Collected data
(** ** Connections to a new element *)

Definition array_of (mem0 : gmap addr HnswElementData) (a : addr) (lc : nat) : option HnswNeighborArray :=
  el ← mem0 !! a ; ns ← el_neighbors el ; ns !! lc.

(** Only neighbors changed, not those of [e], none in the layers below [k]. *)
Record rewired (e : addr) (k : nat) (s s' : Backend) : Prop := {
  rw_index : index s' = index s;
  rw_xlog : xlog s' = xlog s;
  rw_new : mem s' !! e = mem s !! e;
  rw_element a x : mem s !! a = Some x -> exists ns, mem s' !! a = Some (el_set_neighbors ns x);
  rw_lower a i : (i < k)%nat -> array_of (mem s') a i = array_of (mem s) a i
}.

Lemma rewired_refl e k s : rewired e k s s.
Proof. split; try done. intros a x Hx. exists (el_neighbors x). rewrite Hx. by destruct x. Qed.

Lemma rewired_trans e k k' s s1 s2 : rewired e k s s1 -> rewired e k' s1 s2 -> (k' <= k)%nat -> rewired e k' s s2.
Proof.
  intros [A1 A2 A3 A4 A5] [B1 B2 B3 B4 B5] Hk. split; try congruence.
  - intros a x Hx. destruct (A4 a x Hx) as (ns & Hns). destruct (B4 a _ Hns) as (ns' & Hns'). by exists ns'.
  - intros a i Hi. rewrite B5, A5 by lia. done.
Qed.

Lemma rewired_similar bs good l e k s s' : elements_complete bs good (mem s) l -> rewired e k s s' -> similar l (mem s) (mem s').
Proof.
  intros He Hr a Ha. destruct (He a Ha) as (x & Hx & _). destruct (rw_element _ _ _ _ Hr a x Hx) as (ns & Hns). by exists x, (el_set_neighbors ns x).
Qed.

Section Connections.
Context `{ListSort} (garbage : HnswCandidate).
Context (bs : BuildSettings) (good : Vector -> Prop) (Hsup : support_ok (bs_support bs) good).
Context (L : list addr) (e : addr).

#[local] Abbreviation m := (bs_m bs).
#[local] Abbreviation support := (bs_support bs).
#[local] Abbreviation D mem0 := (distance_in support mem0).

(** The element is not a neighbor of [a] at layer [lc]. *)
Definition no_link (mem0 : gmap addr HnswElementData) (a : addr) (lc : nat) : Prop :=
  forall arr hc, array_of mem0 a lc = Some arr -> hc ∈ na_items arr -> hc_element hc <> e.

(** A neighbor of [e] that is to be connected to it. *)
Definition to_connect (mem0 : gmap addr HnswElementData) (lc : nat) (hc : HnswCandidate) : Prop :=
  in_layer mem0 L (Z.of_nat lc) (hc_element hc) /\ hc_element hc <> e /\ numeric hc_distance hc /\
  no_link mem0 (hc_element hc) lc.

Lemma complete_distances mem0 cs : elements_complete bs good mem0 L -> (forall hc, hc ∈ cs -> hc_element hc ∈ L) ->
  distances_defined NULL mem0 support (D mem0) cs.
Proof using Hsup.
  intros He Hin a b Ha Hb. destruct (He _ (Hin a Ha)) as (x & Hx & vx & nx & Cx & _), (He _ (Hin b Hb)) as (y & Hy & vy & ny & Cy & _).
  destruct (distance_of_values good support Hsup mem0 a b x y vx vy Hx Hy) as [d Hd];
    [apply (wa_value _ _ _ (cm_writable _ _ _ _ _ _ _ Cx))|apply (wa_value _ _ _ (cm_writable _ _ _ _ _ _ _ Cy))|
     apply (cm_good _ _ _ _ _ _ _ Cx)|apply (cm_good _ _ _ _ _ _ _ Cy)|]. by eapply candidate_distance_in.
Qed.

Lemma update_connection_run s lc hc : elements_complete bs good (mem s) L -> in_layer (mem s) L (Z.of_nat lc) e ->
  to_connect (mem s) lc hc -> exists el ns arr,
    mem s !! hc_element hc = Some el /\ el_neighbors el = Some ns /\
    update_connection garbage bs NULL e (HnswGetLayerM m (Z.of_nat lc)) (Z.of_nat lc) hc tt s =
      Ok (tt, put (hc_element hc) s (with_layers (<[lc := arr]> ns) el)) /\
    element_ok bs good (mem s) L (with_layers (<[lc := arr]> ns) el).
Proof using Hsup.
  intros He Hine (Hin & Hne & Hnum & Hno). set (a := hc_element hc) in *. destruct Hin as (Ha & el & Hel & Hlev).
  destruct (He a Ha) as (el' & Hel' & v & ns & [C1 C2 C3 C4 C5 C6] & Harr). rewrite Hel in Hel'. injection Hel' as <-.
  destruct (lookup_lt_is_Some_2 ns lc ltac:(lia)) as [arr0 H0']. destruct (C6 lc arr0 H0') as [A1 A2]. pose proof (Harr lc arr0 H0') as Hok.
  assert (Hao : array_of (mem s) a lc = Some arr0) by (unfold array_of; rewrite Hel; simpl; by rewrite C4).
  set (lm := HnswGetLayerM m (Z.of_nat lc)) in *. set (new := mkHnswCandidate e (hc_distance hc) (hc_closer garbage)).
  assert (Hcs : candidates_ok NULL (na_items arr0 ++ [new])).
  { destruct (ao_cands _ _ _ _ Hok) as [K1 K2 K3]. split; [|by intros ? ? ?|].
    - intros x [Hx|Hx%list_elem_of_singleton]%elem_of_app; [by apply K1|by subst x].
    - rewrite fmap_app. apply list.NoDup_app. split; [done|]. split; [|apply NoDup_singleton].
      intros x Hx Hx'. apply list_elem_of_singleton in Hx' as ->. apply list_elem_of_fmap in Hx as (y & Hy & Hin).
      by apply (Hno arr0 y). }
  assert (Hdef : distances_defined NULL (mem s) support (D (mem s)) (na_items arr0 ++ [new])).
  { apply complete_distances; [done|]. intros x [Hx|Hx%list_elem_of_singleton]%elem_of_app; [by apply A2|subst x; apply Hine]. }
  destruct (HnswUpdateConnection_run NULL (mem s) support (D (mem s)) (hc_closer garbage) arr0 e (hc_distance hc) lm None Hok Hcs Hdef)
    as (arr & idx & E & Hok' & Hkeys & _). exists el, ns, arr. split; [done|]. split; [done|]. split.
  - unfold update_connection. change (HnswPtrAccess NULL (hc_element hc)) with a.
    assert (Hget : HnswGetNeighbors NULL a (Z.of_nat lc) s = Ok (arr0, s)).
    { unfold HnswGetNeighbors. run (load_element_run _ _ _ Hel). unfold lift_res, neighbors_of. rewrite C4.
      destruct (Z.ltb_spec (Z.of_nat lc) 0); [lia|]. by rewrite Nat2Z.id, H0'. }
    run Hget. rewrite (M_bind_run _ _ s s s) by done. run (lift_res_run _ s _ E).
    rewrite <- (Nat2Z.id lc) at 2.
    exact (modify_neighbors_run a s el ns (Z.of_nat lc) (fun _ => arr) arr0 Hel C4 ltac:(lia) ltac:(by rewrite Nat2Z.id)).
  - exists v, (<[lc := arr]> ns). split; [split; try done|].
    + by destruct C1 as [W1 W2 W3 W4].
    + by rewrite length_insert.
    + intros i b Hb. rewrite list_lookup_insert in Hb. case_decide as Hd; [|by apply C6]. destruct Hd as [<- _].
      injection Hb as <-. split; [apply Hok'|]. intros x Hx. apply (list_elem_of_fmap_2 hc_key) in Hx. apply Hkeys in Hx.
      apply list_elem_of_fmap in Hx as (y & [= E1 _] & Hy). rewrite E1.
      apply elem_of_app in Hy as [Hy|Hy%list_elem_of_singleton]; [by apply A2|by subst y].
    + intros i b Hb. rewrite list_lookup_insert in Hb. case_decide as Hd; [|by apply Harr]. destruct Hd as [<- _]. by injection Hb as <-.
Qed.

(** One connection changes one array. *)
Lemma connected s a el ns lc arr : elements_complete bs good (mem s) L -> mem s !! a = Some el -> el_neighbors el = Some ns -> a <> e ->
  element_ok bs good (mem s) L (with_layers (<[lc := arr]> ns) el) ->
  let s' := put a s (with_layers (<[lc := arr]> ns) el) in
  rewired e lc s s' /\ elements_complete bs good (mem s') L /\ forall b i, b <> a -> array_of (mem s') b i = array_of (mem s) b i.
Proof using Type.
  intros He Hel Hns Hne Hok s'.
  destruct (elements_changed bs good (mem s) L a el (with_layers (<[lc := arr]> ns) el) He Hel eq_refl eq_refl eq_refl Hok) as [Hs He'].
  assert (Hother : forall b i, b <> a -> array_of (mem s') b i = array_of (mem s) b i).
  { intros b i Hb. unfold array_of, s'. simpl. by rewrite lookup_insert_ne. }
  split; [|by split]. split; try done.
  - unfold s'. simpl. by rewrite lookup_insert_ne.
  - intros b x Hx. unfold s'. simpl. destruct (decide (b = a)) as [->|Hb].
    + rewrite lookup_insert_eq. rewrite Hel in Hx. injection Hx as <-. by eexists.
    + rewrite lookup_insert_ne by done. exists (el_neighbors x). rewrite Hx. by destruct x.
  - intros b i Hi. destruct (decide (b = a)) as [->|Hb]; [|by apply Hother]. unfold array_of, s'. simpl.
    rewrite lookup_insert_eq, Hel. simpl. rewrite Hns. simpl. by rewrite list_lookup_insert_ne by lia.
Qed.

Task item: Write out exactly the lines above between the line with "destruct (He a Ha) as (el'" and the line with "apply complete_distances; [done|].", inclusive, and nothing beyond them.

The answer:
  destruct (He a Ha) as (el' & Hel' & v & ns & [C1 C2 C3 C4 C5 C6] & Harr). rewrite Hel in Hel'. injection Hel' as <-.
  destruct (lookup_lt_is_Some_2 ns lc ltac:(lia)) as [arr0 H0']. destruct (C6 lc arr0 H0') as [A1 A2]. pose proof (Harr lc arr0 H0') as Hok.
  assert (Hao : array_of (mem s) a lc = Some arr0) by (unfold array_of; rewrite Hel; simpl; by rewrite C4).
  set (lm := HnswGetLayerM m (Z.of_nat lc)) in *. set (new := mkHnswCandidate e (hc_distance hc) (hc_closer garbage)).
  assert (Hcs : candidates_ok NULL (na_items arr0 ++ [new])).
  { destruct (ao_cands _ _ _ _ Hok) as [K1 K2 K3]. split; [|by intros ? ? ?|].
    - intros x [Hx|Hx%list_elem_of_singleton]%elem_of_app; [by apply K1|by subst x].
    - rewrite fmap_app. apply list.NoDup_app. split; [done|]. split; [|apply NoDup_singleton].
      intros x Hx Hx'. apply list_elem_of_singleton in Hx' as ->. apply list_elem_of_fmap in Hx as (y & Hy & Hin).
      by apply (Hno arr0 y). }
  assert (Hdef : distances_defined NULL (mem s) support (D (mem s)) (na_items arr0 ++ [new])).
  { apply complete_distances; [done|]. intros x [Hx|Hx%list_elem_of_singleton]%elem_of_app; [by apply A2|subst x; apply Hine]. }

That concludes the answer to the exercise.